No duplicate recording

Another simplifying alternative would be to simply write metadata to KRaft in migration mode. This has some drawbacks. First, going back to ZK makes it much more difficult, if not possible in the first place. Second, we actually have some ZK leftmoreIt is used by brokers that need the data in the ZK to be up-to-date (see the section above on Dual Metadata Writes).

Command/RPC based trigger

Another way to start the migration would be to have an operator issue a special command or send a special RPC. Adding these manual human migration steps can complicate integration with orchestration software like Anisble, Chef, Kubernetes, etc. By adhering to a “set and reboot” approach, the migration trigger remains simple, but easier to integrate with other control systems.

ZooKeeper data synchronization with write-ahead

An alternative to lazywriting for ZooKeeper would be to write to ZooKeeper first and then to the metadata log. The main problem with this approach is that KRaft writes will be much slower since ZK is always in the write path.
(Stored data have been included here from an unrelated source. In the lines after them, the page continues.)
(* ===== verification/Bytes.v ===== *)
(** Byte buffers: bounds-checked reads and writes of C arrays, copies between
    them, and integers as little- and big-endian byte sequences. *)
From S2P Require Import Prelude.

Definition zlen {A} (l : list A) : Z := Z.of_nat (length l).
Definition is_bytes (l : list Z) : Prop := Forall is_u8 l.
#[export] Instance is_bytes_dec l : Decision (is_bytes l).
Proof. unfold is_bytes. apply _. Defined.

(** ** Access to an array *)

(** [buf[i]] *)
Definition rd {A} (buf : list A) (i : Z) : result A :=
  if 0 <=? i then
    match buf !! Z.to_nat i with Some b => Ret b | None => Undef OutOfBounds end
  else Undef OutOfBounds.

(** [buf[i] = v] *)
Definition wr {A} (buf : list A) (i : Z) (v : A) : result (list A) :=
  if (0 <=? i) && (i <? zlen buf) then Ret (<[Z.to_nat i := v]> buf)
  else Undef OutOfBounds.

(** [memcpy(_, buf + off, len)]: the bytes it reads *)
Definition slice (buf : list Z) (off len : Z) : result (list Z) :=
  if (0 <=? off) && (0 <=? len) && (off + len <=? zlen buf)
  then Ret (take (Z.to_nat len) (drop (Z.to_nat off) buf))
  else Undef OutOfBounds.

(** [memcpy(buf + off, bs, |bs|)]: the buffer it leaves *)
Definition splice (off : nat) (bs buf : list Z) : list Z :=
  take off buf ++ bs ++ drop (off + length bs) buf.
Definition blit (buf : list Z) (off : Z) (bs : list Z) : result (list Z) :=
  if (0 <=? off) && (off + zlen bs <=? zlen buf)
  then Ret (splice (Z.to_nat off) bs buf)
  else Undef OutOfBounds.

Lemma rd_Ret {A} (buf : list A) i b :
  rd buf i = Ret b ↔ 0 ≤ i ∧ buf !! Z.to_nat i = Some b.
Proof.
  unfold rd. destruct (0 <=? i) eqn:E; bool_to_prop.
  - destruct (buf !! Z.to_nat i); naive_solver.
  - split; [discriminate | lia].
Qed.

Lemma rd_in {A} (buf : list A) i : 0 ≤ i < zlen buf → ∃ b, rd buf i = Ret b.
Proof.
  intros Hi. destruct (lookup_lt_is_Some_2 buf (Z.to_nat i)) as [b Hb].
  { unfold zlen in Hi. lia. }
  exists b. apply rd_Ret. split; [lia | done].
Qed.

Lemma rd_out {A} (buf : list A) i : ¬ (0 ≤ i < zlen buf) → rd buf i = Undef OutOfBounds.
Proof.
  intros Hi. unfold rd, zlen in *. case_if E; [|done].
  rewrite lookup_ge_None_2; [done | lia].
Qed.

Lemma wr_in {A} (buf : list A) i v :
  0 ≤ i < zlen buf → wr buf i v = Ret (<[Z.to_nat i := v]> buf).
Proof. intros Hi. unfold wr. case_if E; [done|]. lia. Qed.

Lemma slice_in buf off len :
  0 ≤ off → 0 ≤ len → off + len ≤ zlen buf →
  slice buf off len = Ret (take (Z.to_nat len) (drop (Z.to_nat off) buf)).
Proof. intros. unfold slice. case_if E; [done|]. lia. Qed.

Lemma slice_prefix buf len :
  0 ≤ len ≤ zlen buf → slice buf 0 len = Ret (take (Z.to_nat len) buf).
Proof. intros. by rewrite slice_in by lia. Qed.

Lemma slice_Ret buf off len bs :
  slice buf off len = Ret bs ↔
  0 ≤ off ∧ 0 ≤ len ∧ off + len ≤ zlen buf ∧
  bs = take (Z.to_nat len) (drop (Z.to_nat off) buf).
Proof.
  unfold slice. case_if E.
  - split; [intros [= <-]; auto with lia | intros (?&?&?&->); done].
  - split; [discriminate | lia].
Qed.

Lemma slice_length buf off len bs : slice buf off len = Ret bs → zlen bs = len.
Proof.
  intros (?&?&?&->)%slice_Ret. unfold zlen in *.
  rewrite length_take, length_drop. lia.
Qed.

Lemma slice_bytes buf off len bs :
  is_bytes buf → slice buf off len = Ret bs → is_bytes bs.
Proof. intros ? (?&?&?&->)%slice_Ret. by apply Forall_take, Forall_drop. Qed.

Lemma blit_in buf off bs :
  0 ≤ off → off + zlen bs ≤ zlen buf →
  blit buf off bs = Ret (splice (Z.to_nat off) bs buf).
Proof. intros. unfold blit. case_if E; [done|]. lia. Qed.

Lemma length_splice off bs buf :
  (off + length bs ≤ length buf)%nat → length (splice off bs buf) = length buf.
Proof.
  intros. unfold splice. rewrite !length_app, length_take, length_drop. lia.
Qed.

Lemma zlen_app {A} (a b : list A) : zlen (a ++ b) = zlen a + zlen b.
Proof. unfold zlen. rewrite length_app. lia. Qed.
Lemma zlen_cons {A} (x : A) l : zlen (x :: l) = 1 + zlen l.
Proof. unfold zlen. simpl. lia. Qed.
Lemma zlen_nonneg {A} (l : list A) : 0 ≤ zlen l.
Proof. unfold zlen. lia. Qed.

(** A read at the boundary of a concatenation. *)
Lemma rd_middle {A} (a b : list A) x : rd (a ++ x :: b) (zlen a) = Ret x.
Proof.
  apply rd_Ret. split; [apply zlen_nonneg|]. unfold zlen.
  rewrite Nat2Z.id. by apply list_lookup_middle.
Qed.

Lemma slice_middle (a b c : list Z) : slice (a ++ b ++ c) (zlen a) (zlen b) = Ret b.
Proof.
  rewrite slice_in; [| apply zlen_nonneg.. |]; last first.
  { rewrite !zlen_app. pose proof (zlen_nonneg c). lia. }
  unfold zlen. rewrite !Nat2Z.id, drop_app_length, take_app_length. done.
Qed.

Lemma blit_middle (a b c bs : list Z) :
  length bs = length b → blit (a ++ b ++ c) (zlen a) bs = Ret (a ++ bs ++ c).
Proof.
  intros Hl. rewrite blit_in; [| apply zlen_nonneg |]; last first.
  { rewrite !zlen_app. pose proof (zlen_nonneg c). unfold zlen. lia. }
  unfold splice, zlen. rewrite Nat2Z.id, take_app_length.
  rewrite drop_app_add', Hl, drop_app_length; done.
Qed.

(** ** Integers as bytes *)
Fixpoint le_bytes (n : nat) (z : Z) : list Z :=
  match n with
  | O => []
  | S n' => Z.land z 255 :: le_bytes n' (Z.shiftr z 8)
  end.

Fixpoint le_val (bs : list Z) : Z :=
  match bs with
  | [] => 0
  | b :: bs' => b + 256 * le_val bs'
  end.

Definition be_bytes (n : nat) (z : Z) : list Z := rev (le_bytes n z).
Definition be_val (bs : list Z) : Z := le_val (rev bs).

Lemma land_255 z : Z.land z 255 = z mod 256.
Proof. change 255 with (Z.ones 8). by rewrite Z.land_ones by lia. Qed.
Lemma shiftr_8 z : Z.shiftr z 8 = z / 256.
Proof. by rewrite Z.shiftr_div_pow2 by lia. Qed.

Lemma length_le_bytes n z : length (le_bytes n z) = n.
Proof. revert z. induction n; intros; simpl; auto. Qed.
Lemma length_be_bytes n z : length (be_bytes n z) = n.
Proof. unfold be_bytes. by rewrite length_rev, length_le_bytes. Qed.

Lemma le_bytes_is_bytes n z : is_bytes (le_bytes n z).
Proof.
  revert z. induction n; intros; simpl; constructor; [|apply IHn].
  rewrite land_255. unfold is_u8. change (2 ^ 8) with 256. apply Z.mod_pos_bound. lia.
Qed.

Lemma le_val_bytes n z : le_val (le_bytes n z) = z mod 256 ^ Z.of_nat n.
Proof.
  revert z. induction n as [|n IH]; intros z.
  - simpl. by rewrite Z.mod_1_r.
  - cbn [le_bytes le_val]. rewrite IH, land_255, shiftr_8, Nat2Z.inj_succ, Z.pow_succ_r by lia.
    rewrite Z.rem_mul_r; lia.
Qed.

Lemma le_val_range bs : is_bytes bs → 0 ≤ le_val bs < 256 ^ Z.of_nat (length bs).
Proof.
  induction 1 as [|b bs Hb Hbs IH]; [simpl; lia|].
  cbn [le_val length]. rewrite Nat2Z.inj_succ, Z.pow_succ_r by lia.
  unfold is_u8 in Hb. lia.
Qed.

Lemma le_bytes_val bs : is_bytes bs → le_bytes (length bs) (le_val bs) = bs.
Proof.
  induction 1 as [|b bs Hb Hbs IH]; [done|].
  cbn [le_bytes le_val length]. unfold is_u8 in Hb.
  rewrite land_255, shiftr_8. f_equal.
  - rewrite Z.mul_comm, Z.mod_add by lia. apply Z.mod_small. lia.
  - rewrite Z.mul_comm, Z.div_add by lia.
    rewrite (Z.div_small b 256) by lia. by rewrite Z.add_0_l.
Qed.

Lemma be_val_bytes n z : be_val (be_bytes n z) = z mod 256 ^ Z.of_nat n.
Proof. unfold be_val, be_bytes. by rewrite rev_involutive, le_val_bytes. Qed.

Lemma be_bytes_S n z : be_bytes (S n) z = be_bytes n (Z.shiftr z 8) ++ [Z.land z 255].
Proof. done. Qed.

Lemma le_val_app a b : le_val (a ++ b) = le_val a + 256 ^ Z.of_nat (length a) * le_val b.
Proof.
  induction a as [|x a IH]; cbn [app le_val length]; [simpl; lia|].
  rewrite IH, Nat2Z.inj_succ, Z.pow_succ_r by lia. lia.
Qed.

Lemma be_val_cons b bs : be_val (b :: bs) = b * 256 ^ Z.of_nat (length bs) + be_val bs.
Proof.
  unfold be_val. cbn [rev]. rewrite le_val_app, length_rev. simpl. lia.
Qed.

Lemma le_bytes_app a b z :
  le_bytes (a + b) z = le_bytes a z ++ le_bytes b (Z.shiftr z (8 * Z.of_nat a)).
Proof.
  revert z. induction a as [|a IH]; intros z; cbn [Nat.add le_bytes app].
  - by rewrite Z.mul_0_r, Z.shiftr_0_r.
  - rewrite IH, Z.shiftr_shiftr by lia. do 4 f_equal. lia.
Qed.

Lemma le_bytes_0 n : le_bytes n 0 = replicate n 0.
Proof. induction n as [|n IH]; [done|]. cbn [le_bytes replicate]. by rewrite <-IH. Qed.

(** A number that fits [a] bytes, written on more. *)
Lemma le_bytes_pad a b z :
  0 ≤ z < 256 ^ Z.of_nat a → le_bytes (a + b) z = le_bytes a z ++ replicate b 0.
Proof.
  intros Hz. rewrite le_bytes_app, Z.shiftr_div_pow2 by lia.
  rewrite Z.pow_mul_r by lia. change (2 ^ 8) with 256.
  by rewrite Z.div_small, le_bytes_0.
Qed.

(** ** Byte order: [htonl], [ntohl], [htons] and [ntohs] of a little-endian host *)
Definition htonl (z : Z) : Z := le_val (be_bytes 4 z).
Definition ntohl (z : Z) : Z := le_val (be_bytes 4 z).
Definition htons (z : Z) : Z := le_val (be_bytes 2 z).
Definition ntohs (z : Z) : Z := le_val (be_bytes 2 z).

Lemma swap_involutive n z :
  0 ≤ z < 256 ^ Z.of_nat n →
  le_val (be_bytes n (le_val (be_bytes n z))) = z.
Proof.
  intros Hz. unfold be_bytes at 1.
  assert (Hb : is_bytes (be_bytes n z)) by apply Forall_rev, le_bytes_is_bytes.
  pose proof (le_bytes_val _ Hb) as E. rewrite length_be_bytes in E. rewrite E.
  unfold be_bytes. rewrite rev_involutive, le_val_bytes. by apply Z.mod_small.
Qed.

Lemma swap_range n z : 0 ≤ le_val (be_bytes n z) < 256 ^ Z.of_nat n.
Proof.
  pose proof (le_val_range (be_bytes n z)) as H. rewrite length_be_bytes in H.
  apply H, Forall_rev, le_bytes_is_bytes.
Qed.

Lemma ntohl_htonl z : is_u32 z → ntohl (htonl z) = z.
Proof. apply (swap_involutive 4). Qed.
Lemma htonl_ntohl z : is_u32 z → htonl (ntohl z) = z.
Proof. apply (swap_involutive 4). Qed.
Lemma ntohs_htons z : is_u16 z → ntohs (htons z) = z.
Proof. apply (swap_involutive 2). Qed.
Lemma htonl_range z : is_u32 (htonl z).
Proof. apply (swap_range 4). Qed.
Lemma htons_range z : is_u16 (htons z).
Proof. apply (swap_range 2). Qed.

#[export] Hint Resolve htonl_range htons_range le_bytes_is_bytes zlen_nonneg : dhcp.

(** ** Disjoint bit fields *)
Lemma lor_shiftl_add hi lo k :
  0 ≤ k → 0 ≤ lo < 2 ^ k → Z.lor (Z.shiftl hi k) lo = hi * 2 ^ k + lo.
Proof.
  intros Hk Hlo. rewrite <-Z.shiftl_mul_pow2 by done. rewrite <-Z.add_lor_land.
  enough (Z.land (Z.shiftl hi k) lo = 0) by lia.
  destruct (decide (lo = 0)) as [->|]; [apply Z.land_0_r|].
  apply Z.bits_inj'. intros i Hi. rewrite Z.land_spec, Z.bits_0.
  destruct (Z.ltb_spec i k).
  - by rewrite Z.shiftl_spec_low.
  - rewrite (Z.bits_above_log2 lo i); [by rewrite andb_false_r | lia |].
    apply Z.log2_lt_pow2; [lia|]. apply Z.lt_le_trans with (2 ^ k); [lia|].
    apply Z.pow_le_mono_r; lia.
Qed.

(** The four octets of an address and the address they make. *)
Lemma octets_combine a b c d :
  is_u8 a → is_u8 b → is_u8 c → is_u8 d →
  Z.lor (Z.lor (Z.lor (Z.shiftl a 24) (Z.shiftl b 16)) (Z.shiftl c 8)) d =
  a * 2 ^ 24 + b * 2 ^ 16 + c * 2 ^ 8 + d.
Proof.
  unfold is_u8. intros. rewrite <-!Z.lor_assoc.
  rewrite (lor_shiftl_add c d 8) by lia.
  rewrite (lor_shiftl_add b _ 16), (lor_shiftl_add a _ 24);
    change (2 ^ 24) with 16777216; change (2 ^ 16) with 65536;
    change (2 ^ 8) with 256 in *; lia.
Qed.

Lemma octets_split z : is_u32 z →
  Z.land (Z.shiftr z 24) 255 * 2 ^ 24 + Z.land (Z.shiftr z 16) 255 * 2 ^ 16 +
  Z.land (Z.shiftr z 8) 255 * 2 ^ 8 + Z.land z 255 = z.
Proof.
  unfold is_u32. intros Hz. rewrite !land_255, !Z.shiftr_div_pow2 by lia.
  change (2 ^ 24) with 16777216. change (2 ^ 16) with 65536. change (2 ^ 8) with 256.
  change (2 ^ 32) with 4294967296 in Hz.
  Z.div_mod_to_equations. lia.
Qed.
By doing a background write with offset tracking, we can amortize ZK write latency and potentially bulk write to ZK more efficiently.

Mixed mode migration support

Since mixed mode is primarily designed for developer environments, support for mixed mode migrations was not considered a priority for this design. By excluding it from this initial project, we can simplify deployment and remove an entire system configuration from the test matrix. The migration project is already complex, so any reduction in scope is beneficial. In the future, we may add support for mixed mode migrations based on this design.